For this coding game, we opted for a multi-account AWS design to isolate each team environments. With AWS Organization, we achieved a simplified administration, improved cost control, and were able to enforce guardrails using Security Control Policies (SCP). In Figure 3, we present our AWS Organization, made of an admin account and an OU Wavegame that hosts the teams accounts where the infrastructure is deployed. We implemented 3 specific SCPs to: 

  • Restrict access to AWS services outside the designated region, us-east-1, by defining a list of authorized operations. 
  • Enforce the use of Amazon EC2 instance types t2.micro or t2.large, a constraint related to the ElasticSearch (ELK) environment. 
  • Deny students accounts from deleting or modifying a resource that has “protected” tag. 

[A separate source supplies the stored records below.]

(** The [type] of a [KPIError]. *)
Inductive ErrorKind : Type :=
| DUPLICATE
| NO_KPI_MAPPING
| STUDENT
| INVALID_PLAN
| CALCULATION_ERROR.

(** [KPIError]. *)
Record KPIError : Type := mkError {
  err_fio : string;
  err_type : ErrorKind;
  err_details : string
}.

(** The state of the main loop of either calculator: the lists [results] and
    [errors] and the set of names met so far ([seen_fios] in
    [KPICalculator.calculate], [seen] in the legacy function). *)
Record LoopState : Type := mkState {
  results : list KPIResult;
  errors : list KPIError;
  seen : gset string
}.

(** [errors.append(e)]. *)
Definition add_error (st : LoopState) (e : KPIError) : LoopState :=
  {| results := results st; errors := errors st ++ [e]; seen := seen st |}.

(** [results.append(r)]. *)
Definition add_result (st : LoopState) (r : KPIResult) : LoopState :=
  {| results := results st ++ [r]; errors := errors st; seen := seen st |}.

(** [seen.add(k)]. *)
Definition add_seen (st : LoopState) (k : string) : LoopState :=
  {| results := results st; errors := errors st; seen := seen st ∪ {[k]} |}.

(** What a call of the parser or of a conversion does: it returns a value,
    or raises [ValueError] with a message, or raises [OverflowError]. *)
Inductive Result (A : Type) : Type :=
| Ok (a : A)
| ValueError (msg : string)
| OverflowError.
Arguments Ok {A} a.
Arguments ValueError {A} msg.
Arguments OverflowError {A}.

(** Sequencing: the first exception ends the computation. *)
Definition rbind {A B : Type} (r : Result A) (f : A -> Result B) : Result B :=
  match r with
  | Ok a => f a
  | ValueError msg => ValueError msg
  | OverflowError => OverflowError
  end.

(** A loop that updates [a] over the elements of a list, left to right. *)
Fixpoint rfold {A B : Type} (f : A -> B -> Result A) (l : list B) (a : A)
    : Result A :=
  match l with
  | [] => Ok a
  | b :: l' => rbind (f a b) (rfold f l')
  end.

(** A loop that appends an element for some of the elements of a list. *)
Fixpoint rcollect {A B : Type} (f : A -> Result (option B)) (l : list A)
    : Result (list B) :=
  match l with
  | [] => Ok []
  | a :: l' =>
      rbind (f a) (fun b =>
      rbind (rcollect f l') (fun bs =>
      Ok (match b with Some b => b :: bs | None => bs end)))
  end.

(** ** Strings *)

(** The methods of [str] and the conversions from text whose meaning depends
    on the Unicode tables.  [py_int s] is [int(s)], an exception being an
    error value; the code converts to [int] only strings on which [isdigit]
    holds, and such a conversion can still raise (on ['²'], or on more
    digits than the interpreter allows).  [py_float s] is [float(s)], with
    [None] when it raises [ValueError], which the code catches. *)
Class PyStr : Type := {
  strip : string -> string;
  lower : string -> string;
  upper : string -> string;
  isdigit : string -> bool;
  py_int : string -> Result Z;
  py_float : string -> option float
}.

(** What the properties use of these methods: stripping a stripped string
    changes nothing. *)
Class PyStrLaws (PS : PyStr) : Prop := {
  strip_idemp : forall s, strip (strip s) = strip s
}.

(** Truth value of a string: [not s] holds for the empty string only. *)
Definition is_empty (s : string) : bool :=
  match s with EmptyString => true | _ => false end.

(** [s or d]. *)
Definition str_or (s d : string) : string := if is_empty s then d else s.

(** Operations on text that do not depend on the Unicode tables. *)
Module Text.

(** [len(s)]: the number of code points, that is of bytes that are not
    UTF-8 continuation bytes. *)
Fixpoint py_len (s : string) : Z :=
  match s with
  | EmptyString => 0
  | String c s' =>
      let n := N_of_ascii c in
      (if ((128 <=? n) && (n <? 192))%N then 0 else 1) + py_len s'
  end.

(** [s.replace(",", ".")]. *)
Fixpoint replace_comma (s : string) : string :=
  match s with
  | EmptyString => EmptyString
  | String c s' =>
      String (if Ascii.eqb c "," then "."%char else c) (replace_comma s')
  end.

(** [c in s]. *)
Fixpoint contains (c : ascii) (s : string) : bool :=
  match s with
  | EmptyString => false
  | String a s' => Ascii.eqb a c || contains c s'
  end.

(** [s.split(c)]. *)
Fixpoint split_on (c : ascii) (s : string) : list string :=
  match s with
  | EmptyString => [EmptyString]
  | String a s' =>
      if Ascii.eqb a c then EmptyString :: split_on c s'
      else match split_on c s' with
           | h :: t => String a h :: t
           | [] => [String a EmptyString]
           end
  end.

(** [str(z)] for an [int]. *)
Definition str_int (z : Z) : string := NilZero.string_of_int (Z.to_int z).

End Text.

(** The interface on ASCII text. *)
Module Ascii7.

(** [c.isspace()]: TAB..CR, FS..US and the space. *)
Definition is_space (c : ascii) : bool :=
  let n := N_of_ascii c in
  ((9 <=? n) && (n <=? 13) || (28 <=? n) && (n <=? 32))%N.

Definition lower_ascii (c : ascii) : ascii :=
  let n := N_of_ascii c in
  if ((65 <=? n) && (n <=? 90))%N then ascii_of_N (n + 32) else c.

Definition upper_ascii (c : ascii) : ascii :=
  let n := N_of_ascii c in
  if ((97 <=? n) && (n <=? 122))%N then ascii_of_N (n - 32) else c.

Fixpoint map_ascii (f : ascii -> ascii) (s : string) : string :=
  match s with
  | EmptyString => EmptyString
  | String c s' => String (f c) (map_ascii f s')
  end.

Fixpoint lstrip (s : string) : string :=
  match s with
  | EmptyString => EmptyString
  | String c s' => if is_space c then lstrip s' else s
  end.

Fixpoint rstrip (s : string) : string :=
  match s with
  | EmptyString => EmptyString
  | String c s' =>
      match rstrip s' with
      | EmptyString => if is_space c then EmptyString else String c EmptyString
      | t => String c t
      end
  end.

Definition strip7 (s : string) : string := rstrip (lstrip s).

(** A string that does not begin with a blank. *)
Definition head_ok (s : string) : Prop :=
  match s with
  | EmptyString => True
  | String c _ => is_space c = false
  end.

Definition is_digit (c : ascii) : bool :=
  let n := N_of_ascii c in ((48 <=? n) && (n <=? 57))%N.

Fixpoint all_digits (s : string) : bool :=
  match s with
  | EmptyString => true
  | String c s' => is_digit c && all_digits s'
  end.

(** [s.isdigit()]. *)
Definition isdigit7 (s : string) : bool := negb (is_empty s) && all_digits s.

Definition digit_val (c : ascii) : Z := Z.of_N (N_of_ascii c) - 48.

Fixpoint int_acc (acc : Z) (s : string) : Z :=
  match s with
  | EmptyString => acc
  | String c s' => int_acc (10 * acc + digit_val c) s'
  end.

(** The value of a string of digits. *)
Definition digits_value (s : string) : Z := int_acc 0 s.

(** The longest string of decimal digits [int] converts
    ([sys.get_int_max_str_digits()]). *)
Definition MAX_STR_DIGITS : nat := 4300.

(** [int(s)] for a string [s] of digits, the only strings the code
    converts. *)
Definition int7 (s : string) : Result Z :=
  if isdigit7 s then
    if (MAX_STR_DIGITS <? String.length s)%nat
    then ValueError
           ("Exceeds the limit (4300 digits) for integer string conversion: "
            ++ "value has " ++ Text.str_int (Z.of_nat (String.length s))
            ++ " digits; use sys.set_int_max_str_digits() "
            ++ "to increase the limit")
    else Ok (digits_value s)
  else ValueError ("invalid literal for int() with base 10: '" ++ s ++ "'").

(** A group of digits in which single underscores may separate digits: its
    digits, and what follows it. *)
Fixpoint digitpart (s : string) : string * string :=
  match s with
  | EmptyString => (EmptyString, EmptyString)
  | String c s' =>
      if is_digit c then
        match s' with
        | String u t =>
            if Ascii.eqb u "_" then
              match t with
              | String d _ =>
                  if is_digit d
                  then let '(ds, r) := digitpart t in (String c ds, r)
                  else (String c EmptyString, s')
              | EmptyString => (String c EmptyString, s')
              end
            else let '(ds, r) := digitpart s' in (String c ds, r)
        | EmptyString => (String c EmptyString, EmptyString)
        end
      else (EmptyString, s)
  end.

Definition drop_sign (s : string) : bool * string :=
  match s with
  | String c r =>
      if Ascii.eqb c "-" then (true, r)
      else if Ascii.eqb c "+" then (false, r)
      else (false, s)
  | EmptyString => (false, s)
  end.

(** The exponent part of a float literal: absent, malformed, or its value. *)
Definition exponent (s : string) : option Z :=
  match s with
  | EmptyString => Some 0
  | String c r =>
      if Ascii.eqb c "e" || Ascii.eqb c "E" then
        let '(eneg, r1) := drop_sign r in
        let '(ed, r2) := digitpart r1 in
        if is_empty ed || negb (is_empty r2) then None
        else Some (if eneg then - digits_value ed else digits_value ed)
      else None
  end.

(** The least magnitude that [float] turns into an infinity:
    [2^1024 - 2^970]. *)
Definition OVERFLOW : Q := inject_Z (2 ^ 1024 - 2 ^ 970).

(** The float of a rational: finite numbers are kept as they are. *)
Definition to_float (q : Q) : float :=
  if Qle_bool OVERFLOW q then PInf
  else if Qle_bool q (- OVERFLOW) then NInf
  else Fin q.

(** [float(s)]: an optional sign, then [inf], [infinity] or [nan] in any
    case, or a decimal literal with an optional fraction and exponent, whose
    groups of digits may hold single underscores. *)
Definition float7 (s : string) : option float :=
  let '(neg, s1) := drop_sign (strip7 s) in
  let word := map_ascii lower_ascii s1 in
  if String.eqb word "inf" || String.eqb word "infinity"
  then Some (if neg then NInf else PInf)
  else if String.eqb word "nan" then Some NaN
  else
    let '(ip, s2) := digitpart s1 in
    let '(fp, s3) :=
      match s2 with
      | String c r => if Ascii.eqb c "." then digitpart r else (EmptyString, s2)
      | EmptyString => (EmptyString, s2)
      end in
    if is_empty ip && is_empty fp then None
    else
      match exponent s3 with
      | None => None
      | Some e =>
          let mant := (inject_Z (digits_value (ip ++ fp))
                       / inject_Z (10 ^ Z.of_nat (String.length fp)))%Q in
          Some (to_float ((if neg then - mant else mant) * Qpower 10 e)%Q)
      end.

End Ascii7.

#[global] Instance ascii_PyStr : PyStr :=
  {| strip := Ascii7.strip7;
     lower := Ascii7.map_ascii Ascii7.lower_ascii;
     upper := Ascii7.map_ascii Ascii7.upper_ascii;
     isdigit := Ascii7.isdigit7;
     py_int := Ascii7.int7;
     py_float := Ascii7.float7 |}.

(** ** The improved calculator ([kpi_calculator_improved.py]) *)

Module Improved.
Section WithStr.
Context {PS : PyStr}.

(** The [KPIInfo] built from one table entry (lines 169-176);
    [float(item.get("kpiSum", 0) or 0)] leaves a [nan] as it is. *)
Definition make_info (item : KpiItem) (fio : string) : KPIInfo :=
  {| info_id := if (item_id item =? 0)%Z then 0 else item_id item;
     info_fio := fio;
     info_kpi_sum := item_kpiSum item;
     info_schedule_type := str_or (lower (strip (item_scheduleType item))) "day";
     info_department := strip (item_department item);
     info_category_code := strip (item_categoryCode item) |}.

(** [_build_kpi_map]: later entries overwrite earlier ones. *)
Definition _build_kpi_map (kpi_table : list KpiItem) : gmap string KPIInfo :=
  fold_left
    (fun kpi_map item =>
       let fio := strip (item_fio item) in
       if is_empty fio then kpi_map
       else <[lower fio := make_info item fio]> kpi_map)
    kpi_table ∅.

(** Lines 196-208 of [_calculate_day_kpi]: the worked days before rounding. *)
Definition day_days_worked (emp : EmployeeData) (days_assigned : Z)
    : float :=
  let not_worked := letters_weekday emp in
  let days_worked :=
    match worked_days_total emp with
    | TotalNum t => t
    | TotalBad => of_int (days_assigned - not_worked)
    | TotalNone => of_int (days_assigned - not_worked)
    end in
  py_max (of_int 0) (py_min days_worked (of_int days_assigned)).

(** Lines 250-254 of [_calculate_shift_kpi]. *)
Definition shift_days_worked (emp : EmployeeData) (days_assigned : Z)
    : float :=
  let effective_not_worked := letters_weekday emp + letters_sat emp in
  let days_worked := of_int (days_assigned - effective_not_worked) in
  py_max (of_int 0) (py_min days_worked (of_int days_assigned)).

(** Lines 211-212 and 257-258: the percentage before rounding. *)
Definition percent (days_worked : float) (days_assigned : Z) : float :=
  let work_percent :=
    if (0 <? days_assigned)%Z
    then fdiv (fmul days_worked (Fin 100)) (of_int days_assigned)
    else Fin 0 in
  py_max (Fin 0) (py_min (Fin 100) work_percent).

Additionally, to better manage costs, especially for a two-week duration, we set up a Lambda function to automatically shut down EC2 instances after two hours of activity. To prevent any unauthorized alterations by the students, this Lambda function was one of the resources secured with the “protected” tag. 

Figure 3: AWS Organization of the Wavegame 2023 

Finally, in addition to our IAM user being administrator of the OU Wavegame via an assumable IAM role, we created an IAM user with the AdministratorAccess role for each AWS account, to give students autonomy during the challenge. In particular so they have enough rights to create nominative accounts. 

 

Step 5: prepare for the Run and the correction 

Once the challenge kicked off, the students had two weeks to secure the resources in their AWS account following the guidelines. With such extensive permissions, major configuration errors can quickly arise. For instance, one group created a “Deny All” S3 policy, which resulted in them locking themselves out, as well as anyone else since none of us had root account privileges.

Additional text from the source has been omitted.